What is expected:
Return all the lines below, exactly as they read.

[Stored data entries]
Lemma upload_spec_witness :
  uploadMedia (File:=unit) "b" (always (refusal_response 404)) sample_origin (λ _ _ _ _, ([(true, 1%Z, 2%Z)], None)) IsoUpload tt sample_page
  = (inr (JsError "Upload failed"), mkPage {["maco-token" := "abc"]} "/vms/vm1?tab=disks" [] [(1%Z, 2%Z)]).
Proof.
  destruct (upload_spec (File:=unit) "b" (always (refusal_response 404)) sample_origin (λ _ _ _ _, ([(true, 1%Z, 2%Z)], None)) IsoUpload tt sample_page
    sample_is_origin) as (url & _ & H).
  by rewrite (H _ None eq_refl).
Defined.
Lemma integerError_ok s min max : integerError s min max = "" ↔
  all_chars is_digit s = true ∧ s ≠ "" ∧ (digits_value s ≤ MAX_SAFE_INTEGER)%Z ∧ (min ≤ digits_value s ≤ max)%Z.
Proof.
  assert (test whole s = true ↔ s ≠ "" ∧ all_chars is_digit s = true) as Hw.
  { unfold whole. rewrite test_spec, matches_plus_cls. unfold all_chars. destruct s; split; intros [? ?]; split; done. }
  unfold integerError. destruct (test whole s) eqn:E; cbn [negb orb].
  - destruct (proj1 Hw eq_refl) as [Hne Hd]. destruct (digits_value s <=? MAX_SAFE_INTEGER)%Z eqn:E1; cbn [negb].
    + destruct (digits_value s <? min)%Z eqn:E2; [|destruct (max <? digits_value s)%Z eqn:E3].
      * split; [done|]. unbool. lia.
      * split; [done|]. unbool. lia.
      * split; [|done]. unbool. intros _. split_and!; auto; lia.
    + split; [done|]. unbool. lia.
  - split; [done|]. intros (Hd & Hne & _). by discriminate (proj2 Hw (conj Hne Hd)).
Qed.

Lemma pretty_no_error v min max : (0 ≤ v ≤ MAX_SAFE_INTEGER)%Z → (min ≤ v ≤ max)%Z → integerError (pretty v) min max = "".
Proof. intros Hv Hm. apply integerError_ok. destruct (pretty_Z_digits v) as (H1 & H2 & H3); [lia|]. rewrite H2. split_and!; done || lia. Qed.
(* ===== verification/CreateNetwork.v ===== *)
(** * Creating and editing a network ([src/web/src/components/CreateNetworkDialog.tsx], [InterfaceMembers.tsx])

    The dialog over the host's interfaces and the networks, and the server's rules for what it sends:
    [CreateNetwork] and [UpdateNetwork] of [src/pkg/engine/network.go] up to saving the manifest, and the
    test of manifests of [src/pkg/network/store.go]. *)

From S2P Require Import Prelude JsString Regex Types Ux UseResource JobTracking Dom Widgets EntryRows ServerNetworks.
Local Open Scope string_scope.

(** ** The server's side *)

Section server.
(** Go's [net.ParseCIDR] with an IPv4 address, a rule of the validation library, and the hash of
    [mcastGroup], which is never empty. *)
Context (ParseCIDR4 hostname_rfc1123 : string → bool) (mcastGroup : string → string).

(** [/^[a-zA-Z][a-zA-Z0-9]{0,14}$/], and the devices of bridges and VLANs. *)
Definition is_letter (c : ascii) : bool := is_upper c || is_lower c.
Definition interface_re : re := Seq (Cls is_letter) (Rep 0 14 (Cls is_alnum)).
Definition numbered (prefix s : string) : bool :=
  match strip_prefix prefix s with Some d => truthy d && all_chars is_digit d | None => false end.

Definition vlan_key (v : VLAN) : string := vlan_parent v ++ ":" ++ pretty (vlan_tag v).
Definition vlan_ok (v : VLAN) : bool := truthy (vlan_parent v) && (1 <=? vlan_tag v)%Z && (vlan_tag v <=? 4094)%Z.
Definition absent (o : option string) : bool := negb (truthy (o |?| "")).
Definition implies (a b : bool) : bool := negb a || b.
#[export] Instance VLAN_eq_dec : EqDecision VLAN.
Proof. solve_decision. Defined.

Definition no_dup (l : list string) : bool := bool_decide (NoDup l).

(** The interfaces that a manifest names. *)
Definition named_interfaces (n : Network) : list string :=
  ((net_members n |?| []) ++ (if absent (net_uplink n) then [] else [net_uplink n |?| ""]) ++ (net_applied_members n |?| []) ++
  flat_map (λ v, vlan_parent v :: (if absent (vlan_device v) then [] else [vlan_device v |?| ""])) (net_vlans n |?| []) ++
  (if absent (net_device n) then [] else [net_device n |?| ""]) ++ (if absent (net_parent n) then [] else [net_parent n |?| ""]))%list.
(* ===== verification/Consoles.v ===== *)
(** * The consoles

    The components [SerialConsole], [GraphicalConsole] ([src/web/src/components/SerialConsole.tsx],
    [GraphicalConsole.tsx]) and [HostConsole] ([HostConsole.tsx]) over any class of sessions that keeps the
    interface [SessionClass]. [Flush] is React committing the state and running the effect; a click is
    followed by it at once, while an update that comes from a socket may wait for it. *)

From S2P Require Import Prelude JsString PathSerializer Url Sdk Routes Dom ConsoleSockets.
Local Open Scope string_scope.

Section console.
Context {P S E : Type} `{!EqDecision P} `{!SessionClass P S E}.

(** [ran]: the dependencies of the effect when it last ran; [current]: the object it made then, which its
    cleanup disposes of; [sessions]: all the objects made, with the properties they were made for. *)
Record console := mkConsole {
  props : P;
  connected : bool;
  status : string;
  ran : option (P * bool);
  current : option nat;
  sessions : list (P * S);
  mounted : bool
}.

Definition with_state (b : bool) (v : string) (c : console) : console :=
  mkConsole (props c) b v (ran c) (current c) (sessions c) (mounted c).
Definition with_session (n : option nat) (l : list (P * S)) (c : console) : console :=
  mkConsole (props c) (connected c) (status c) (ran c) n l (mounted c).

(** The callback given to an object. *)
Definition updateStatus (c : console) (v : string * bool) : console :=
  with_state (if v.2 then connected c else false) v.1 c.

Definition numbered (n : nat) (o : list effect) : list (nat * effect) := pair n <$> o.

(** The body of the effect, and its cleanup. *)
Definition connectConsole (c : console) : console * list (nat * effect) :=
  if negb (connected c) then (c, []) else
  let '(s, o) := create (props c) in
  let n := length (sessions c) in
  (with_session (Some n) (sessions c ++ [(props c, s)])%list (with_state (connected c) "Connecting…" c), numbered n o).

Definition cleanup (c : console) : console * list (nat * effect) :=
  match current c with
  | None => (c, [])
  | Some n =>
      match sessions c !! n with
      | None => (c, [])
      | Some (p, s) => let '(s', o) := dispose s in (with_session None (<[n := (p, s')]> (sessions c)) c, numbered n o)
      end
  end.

Written reply:
Lemma upload_spec_witness :
  uploadMedia (File:=unit) "b" (always (refusal_response 404)) sample_origin (λ _ _ _ _, ([(true, 1%Z, 2%Z)], None)) IsoUpload tt sample_page
  = (inr (JsError "Upload failed"), mkPage {["maco-token" := "abc"]} "/vms/vm1?tab=disks" [] [(1%Z, 2%Z)]).
Proof.
  destruct (upload_spec (File:=unit) "b" (always (refusal_response 404)) sample_origin (λ _ _ _ _, ([(true, 1%Z, 2%Z)], None)) IsoUpload tt sample_page
    sample_is_origin) as (url & _ & H).
  by rewrite (H _ None eq_refl).
Defined.
Lemma integerError_ok s min max : integerError s min max = "" ↔
  all_chars is_digit s = true ∧ s ≠ "" ∧ (digits_value s ≤ MAX_SAFE_INTEGER)%Z ∧ (min ≤ digits_value s ≤ max)%Z.
Proof.
  assert (test whole s = true ↔ s ≠ "" ∧ all_chars is_digit s = true) as Hw.
  { unfold whole. rewrite test_spec, matches_plus_cls. unfold all_chars. destruct s; split; intros [? ?]; split; done. }
  unfold integerError. destruct (test whole s) eqn:E; cbn [negb orb].
  - destruct (proj1 Hw eq_refl) as [Hne Hd]. destruct (digits_value s <=? MAX_SAFE_INTEGER)%Z eqn:E1; cbn [negb].
    + destruct (digits_value s <? min)%Z eqn:E2; [|destruct (max <? digits_value s)%Z eqn:E3].
      * split; [done|]. unbool. lia.
      * split; [done|]. unbool. lia.
      * split; [|done]. unbool. intros _. split_and!; auto; lia.
    + split; [done|]. unbool. lia.
  - split; [done|]. intros (Hd & Hne & _). by discriminate (proj2 Hw (conj Hne Hd)).
Qed.

Lemma pretty_no_error v min max : (0 ≤ v ≤ MAX_SAFE_INTEGER)%Z → (min ≤ v ≤ max)%Z → integerError (pretty v) min max = "".
Proof. intros Hv Hm. apply integerError_ok. destruct (pretty_Z_digits v) as (H1 & H2 & H3); [lia|]. rewrite H2. split_and!; done || lia. Qed.
(* ===== verification/CreateNetwork.v ===== *)
(** * Creating and editing a network ([src/web/src/components/CreateNetworkDialog.tsx], [InterfaceMembers.tsx])

    The dialog over the host's interfaces and the networks, and the server's rules for what it sends:
    [CreateNetwork] and [UpdateNetwork] of [src/pkg/engine/network.go] up to saving the manifest, and the
    test of manifests of [src/pkg/network/store.go]. *)

From S2P Require Import Prelude JsString Regex Types Ux UseResource JobTracking Dom Widgets EntryRows ServerNetworks.
Local Open Scope string_scope.

(** ** The server's side *)

Section server.
(** Go's [net.ParseCIDR] with an IPv4 address, a rule of the validation library, and the hash of
    [mcastGroup], which is never empty. *)
Context (ParseCIDR4 hostname_rfc1123 : string → bool) (mcastGroup : string → string).

(** [/^[a-zA-Z][a-zA-Z0-9]{0,14}$/], and the devices of bridges and VLANs. *)
Definition is_letter (c : ascii) : bool := is_upper c || is_lower c.
Definition interface_re : re := Seq (Cls is_letter) (Rep 0 14 (Cls is_alnum)).
Definition numbered (prefix s : string) : bool :=
  match strip_prefix prefix s with Some d => truthy d && all_chars is_digit d | None => false end.

Definition vlan_key (v : VLAN) : string := vlan_parent v ++ ":" ++ pretty (vlan_tag v).
Definition vlan_ok (v : VLAN) : bool := truthy (vlan_parent v) && (1 <=? vlan_tag v)%Z && (vlan_tag v <=? 4094)%Z.
Definition absent (o : option string) : bool := negb (truthy (o |?| "")).
Definition implies (a b : bool) : bool := negb a || b.
#[export] Instance VLAN_eq_dec : EqDecision VLAN.
Proof. solve_decision. Defined.

Definition no_dup (l : list string) : bool := bool_decide (NoDup l).

(** The interfaces that a manifest names. *)
Definition named_interfaces (n : Network) : list string :=
  ((net_members n |?| []) ++ (if absent (net_uplink n) then [] else [net_uplink n |?| ""]) ++ (net_applied_members n |?| []) ++
  flat_map (λ v, vlan_parent v :: (if absent (vlan_device v) then [] else [vlan_device v |?| ""])) (net_vlans n |?| []) ++
  (if absent (net_device n) then [] else [net_device n |?| ""]) ++ (if absent (net_parent n) then [] else [net_parent n |?| ""]))%list.
(* ===== verification/Consoles.v ===== *)
(** * The consoles

    The components [SerialConsole], [GraphicalConsole] ([src/web/src/components/SerialConsole.tsx],
    [GraphicalConsole.tsx]) and [HostConsole] ([HostConsole.tsx]) over any class of sessions that keeps the
    interface [SessionClass]. [Flush] is React committing the state and running the effect; a click is
    followed by it at once, while an update that comes from a socket may wait for it. *)

From S2P Require Import Prelude JsString PathSerializer Url Sdk Routes Dom ConsoleSockets.
Local Open Scope string_scope.

Section console.
Context {P S E : Type} `{!EqDecision P} `{!SessionClass P S E}.

(** [ran]: the dependencies of the effect when it last ran; [current]: the object it made then, which its
    cleanup disposes of; [sessions]: all the objects made, with the properties they were made for. *)
Record console := mkConsole {
  props : P;
  connected : bool;
  status : string;
  ran : option (P * bool);
  current : option nat;
  sessions : list (P * S);
  mounted : bool
}.

Definition with_state (b : bool) (v : string) (c : console) : console :=
  mkConsole (props c) b v (ran c) (current c) (sessions c) (mounted c).
Definition with_session (n : option nat) (l : list (P * S)) (c : console) : console :=
  mkConsole (props c) (connected c) (status c) (ran c) n l (mounted c).

(** The callback given to an object. *)
Definition updateStatus (c : console) (v : string * bool) : console :=
  with_state (if v.2 then connected c else false) v.1 c.

Definition numbered (n : nat) (o : list effect) : list (nat * effect) := pair n <$> o.

(** The body of the effect, and its cleanup. *)
Definition connectConsole (c : console) : console * list (nat * effect) :=
  if negb (connected c) then (c, []) else
  let '(s, o) := create (props c) in
  let n := length (sessions c) in
  (with_session (Some n) (sessions c ++ [(props c, s)])%list (with_state (connected c) "Connecting…" c), numbered n o).

Definition cleanup (c : console) : console * list (nat * effect) :=
  match current c with
  | None => (c, [])
  | Some n =>
      match sessions c !! n with
      | None => (c, [])
      | Some (p, s) => let '(s', o) := dispose s in (with_session None (<[n := (p, s')]> (sessions c)) c, numbered n o)
      end
  end.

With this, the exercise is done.